## WHAT YOU HAVE TO DO
Extract from the entries below, exactly as given, only the lines from the line containing "p message =>" to the line containing "intros W%reach_waits. cbv zeta. split_and!.", both lines included.

## Extracted data entries
* * * * * * * * *

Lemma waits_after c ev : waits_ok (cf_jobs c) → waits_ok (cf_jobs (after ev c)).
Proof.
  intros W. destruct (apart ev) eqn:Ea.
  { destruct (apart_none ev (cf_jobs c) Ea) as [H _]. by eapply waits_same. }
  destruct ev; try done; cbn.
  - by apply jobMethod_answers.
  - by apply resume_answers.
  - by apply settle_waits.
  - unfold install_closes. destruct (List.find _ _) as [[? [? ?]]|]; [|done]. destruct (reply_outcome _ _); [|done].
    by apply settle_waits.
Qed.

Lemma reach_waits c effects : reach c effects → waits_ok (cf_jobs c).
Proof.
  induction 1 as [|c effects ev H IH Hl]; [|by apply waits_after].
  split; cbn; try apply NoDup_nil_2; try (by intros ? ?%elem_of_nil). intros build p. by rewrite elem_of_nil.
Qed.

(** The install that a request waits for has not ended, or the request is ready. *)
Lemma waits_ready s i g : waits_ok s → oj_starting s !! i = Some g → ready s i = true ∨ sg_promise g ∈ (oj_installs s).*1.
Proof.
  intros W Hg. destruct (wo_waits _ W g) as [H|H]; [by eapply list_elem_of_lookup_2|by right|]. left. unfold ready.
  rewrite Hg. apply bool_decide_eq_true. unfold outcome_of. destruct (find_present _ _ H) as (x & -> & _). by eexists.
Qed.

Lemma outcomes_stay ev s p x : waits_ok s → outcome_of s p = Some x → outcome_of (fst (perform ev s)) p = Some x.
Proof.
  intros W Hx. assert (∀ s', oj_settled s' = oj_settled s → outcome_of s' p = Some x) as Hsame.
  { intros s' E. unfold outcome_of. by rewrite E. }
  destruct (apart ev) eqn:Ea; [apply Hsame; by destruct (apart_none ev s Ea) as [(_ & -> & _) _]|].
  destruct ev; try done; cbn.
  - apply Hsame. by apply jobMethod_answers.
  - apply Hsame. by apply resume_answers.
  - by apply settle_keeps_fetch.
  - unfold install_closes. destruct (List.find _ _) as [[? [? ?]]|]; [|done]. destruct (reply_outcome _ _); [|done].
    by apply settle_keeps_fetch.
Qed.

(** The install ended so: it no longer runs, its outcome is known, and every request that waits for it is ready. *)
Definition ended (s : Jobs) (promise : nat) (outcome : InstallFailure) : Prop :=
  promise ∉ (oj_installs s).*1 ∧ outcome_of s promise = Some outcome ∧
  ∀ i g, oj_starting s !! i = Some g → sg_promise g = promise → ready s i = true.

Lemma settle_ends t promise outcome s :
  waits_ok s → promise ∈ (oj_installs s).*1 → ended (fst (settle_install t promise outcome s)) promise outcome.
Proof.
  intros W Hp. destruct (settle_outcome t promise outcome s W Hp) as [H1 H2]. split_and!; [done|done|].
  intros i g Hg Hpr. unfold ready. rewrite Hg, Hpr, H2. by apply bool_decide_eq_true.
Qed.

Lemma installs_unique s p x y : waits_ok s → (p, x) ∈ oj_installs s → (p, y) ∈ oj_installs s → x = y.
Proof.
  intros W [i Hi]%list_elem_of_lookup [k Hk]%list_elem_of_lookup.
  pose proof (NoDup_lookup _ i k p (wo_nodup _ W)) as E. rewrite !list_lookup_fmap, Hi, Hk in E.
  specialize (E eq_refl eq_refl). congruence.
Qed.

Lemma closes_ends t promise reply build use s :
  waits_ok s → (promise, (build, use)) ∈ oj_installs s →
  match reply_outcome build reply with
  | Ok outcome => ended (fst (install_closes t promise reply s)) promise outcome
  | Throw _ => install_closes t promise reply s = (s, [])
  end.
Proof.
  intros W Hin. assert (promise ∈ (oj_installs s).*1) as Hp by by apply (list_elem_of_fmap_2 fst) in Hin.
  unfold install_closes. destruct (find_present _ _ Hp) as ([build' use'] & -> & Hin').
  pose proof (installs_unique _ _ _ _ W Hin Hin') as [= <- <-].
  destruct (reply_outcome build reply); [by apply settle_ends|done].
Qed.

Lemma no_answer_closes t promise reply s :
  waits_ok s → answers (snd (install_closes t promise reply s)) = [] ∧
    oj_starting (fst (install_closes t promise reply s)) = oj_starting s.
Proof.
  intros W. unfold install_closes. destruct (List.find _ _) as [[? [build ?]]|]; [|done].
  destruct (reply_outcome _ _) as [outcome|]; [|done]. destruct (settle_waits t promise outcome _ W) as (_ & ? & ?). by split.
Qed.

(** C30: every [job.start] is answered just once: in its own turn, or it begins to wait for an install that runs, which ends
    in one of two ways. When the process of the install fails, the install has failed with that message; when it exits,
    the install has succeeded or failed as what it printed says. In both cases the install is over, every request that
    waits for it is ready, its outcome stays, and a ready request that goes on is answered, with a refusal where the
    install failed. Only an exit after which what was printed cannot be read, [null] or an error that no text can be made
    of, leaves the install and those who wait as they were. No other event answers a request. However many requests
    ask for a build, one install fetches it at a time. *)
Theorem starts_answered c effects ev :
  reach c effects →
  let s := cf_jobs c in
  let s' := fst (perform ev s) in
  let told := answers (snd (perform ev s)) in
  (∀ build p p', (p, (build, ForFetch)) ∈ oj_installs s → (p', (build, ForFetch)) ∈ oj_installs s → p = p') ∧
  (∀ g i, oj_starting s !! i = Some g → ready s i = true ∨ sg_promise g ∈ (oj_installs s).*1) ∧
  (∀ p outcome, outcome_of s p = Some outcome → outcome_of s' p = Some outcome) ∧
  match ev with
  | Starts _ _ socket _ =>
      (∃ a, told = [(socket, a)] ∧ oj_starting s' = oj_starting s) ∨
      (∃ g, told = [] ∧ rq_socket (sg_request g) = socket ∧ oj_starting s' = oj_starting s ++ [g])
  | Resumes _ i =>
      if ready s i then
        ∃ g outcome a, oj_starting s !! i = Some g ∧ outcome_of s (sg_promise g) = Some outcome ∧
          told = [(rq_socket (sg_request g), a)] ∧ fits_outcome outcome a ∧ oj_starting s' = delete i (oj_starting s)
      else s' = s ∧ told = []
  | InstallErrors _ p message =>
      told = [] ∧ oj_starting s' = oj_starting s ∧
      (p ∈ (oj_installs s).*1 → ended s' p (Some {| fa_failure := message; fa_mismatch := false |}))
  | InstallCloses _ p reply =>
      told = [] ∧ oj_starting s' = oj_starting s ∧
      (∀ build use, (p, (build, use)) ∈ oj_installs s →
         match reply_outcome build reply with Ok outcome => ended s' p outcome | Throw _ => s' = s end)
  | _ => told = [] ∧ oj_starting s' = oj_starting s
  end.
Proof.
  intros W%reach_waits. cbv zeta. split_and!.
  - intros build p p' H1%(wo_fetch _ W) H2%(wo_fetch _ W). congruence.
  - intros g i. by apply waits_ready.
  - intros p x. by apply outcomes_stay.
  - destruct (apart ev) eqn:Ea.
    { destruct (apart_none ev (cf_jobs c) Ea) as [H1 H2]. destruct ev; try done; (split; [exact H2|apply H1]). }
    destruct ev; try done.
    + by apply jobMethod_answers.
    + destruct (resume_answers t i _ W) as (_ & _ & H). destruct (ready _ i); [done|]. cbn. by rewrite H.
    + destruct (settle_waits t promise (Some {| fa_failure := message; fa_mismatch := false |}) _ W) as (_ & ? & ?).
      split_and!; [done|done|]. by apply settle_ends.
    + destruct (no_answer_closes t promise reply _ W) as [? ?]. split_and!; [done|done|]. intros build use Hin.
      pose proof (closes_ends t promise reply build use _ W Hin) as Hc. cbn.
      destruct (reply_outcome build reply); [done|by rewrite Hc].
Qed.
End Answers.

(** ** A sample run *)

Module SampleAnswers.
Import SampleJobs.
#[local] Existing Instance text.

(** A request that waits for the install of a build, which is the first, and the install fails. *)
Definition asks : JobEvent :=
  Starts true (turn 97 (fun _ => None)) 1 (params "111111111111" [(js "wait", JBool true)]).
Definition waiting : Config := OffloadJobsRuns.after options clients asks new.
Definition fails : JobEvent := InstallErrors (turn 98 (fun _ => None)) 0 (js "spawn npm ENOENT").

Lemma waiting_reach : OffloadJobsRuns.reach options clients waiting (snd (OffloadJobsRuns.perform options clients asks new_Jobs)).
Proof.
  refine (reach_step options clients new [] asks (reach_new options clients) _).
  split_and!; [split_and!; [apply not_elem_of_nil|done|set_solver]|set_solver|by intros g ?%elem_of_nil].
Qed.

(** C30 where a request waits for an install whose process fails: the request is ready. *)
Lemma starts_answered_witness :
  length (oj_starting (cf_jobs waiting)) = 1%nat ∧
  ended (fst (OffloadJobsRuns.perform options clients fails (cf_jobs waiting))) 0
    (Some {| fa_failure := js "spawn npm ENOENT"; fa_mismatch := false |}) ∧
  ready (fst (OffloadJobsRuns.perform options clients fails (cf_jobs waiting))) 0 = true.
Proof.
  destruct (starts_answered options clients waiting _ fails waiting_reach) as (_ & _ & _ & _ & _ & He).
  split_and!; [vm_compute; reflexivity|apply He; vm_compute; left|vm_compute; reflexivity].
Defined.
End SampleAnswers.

* * * * * * * * *

## YOUR SOLUTION
  | InstallErrors _ p message =>
      told = [] ∧ oj_starting s' = oj_starting s ∧
      (p ∈ (oj_installs s).*1 → ended s' p (Some {| fa_failure := message; fa_mismatch := false |}))
  | InstallCloses _ p reply =>
      told = [] ∧ oj_starting s' = oj_starting s ∧
      (∀ build use, (p, (build, use)) ∈ oj_installs s →
         match reply_outcome build reply with Ok outcome => ended s' p outcome | Throw _ => s' = s end)
  | _ => told = [] ∧ oj_starting s' = oj_starting s
  end.
Proof.
  intros W%reach_waits. cbv zeta. split_and!.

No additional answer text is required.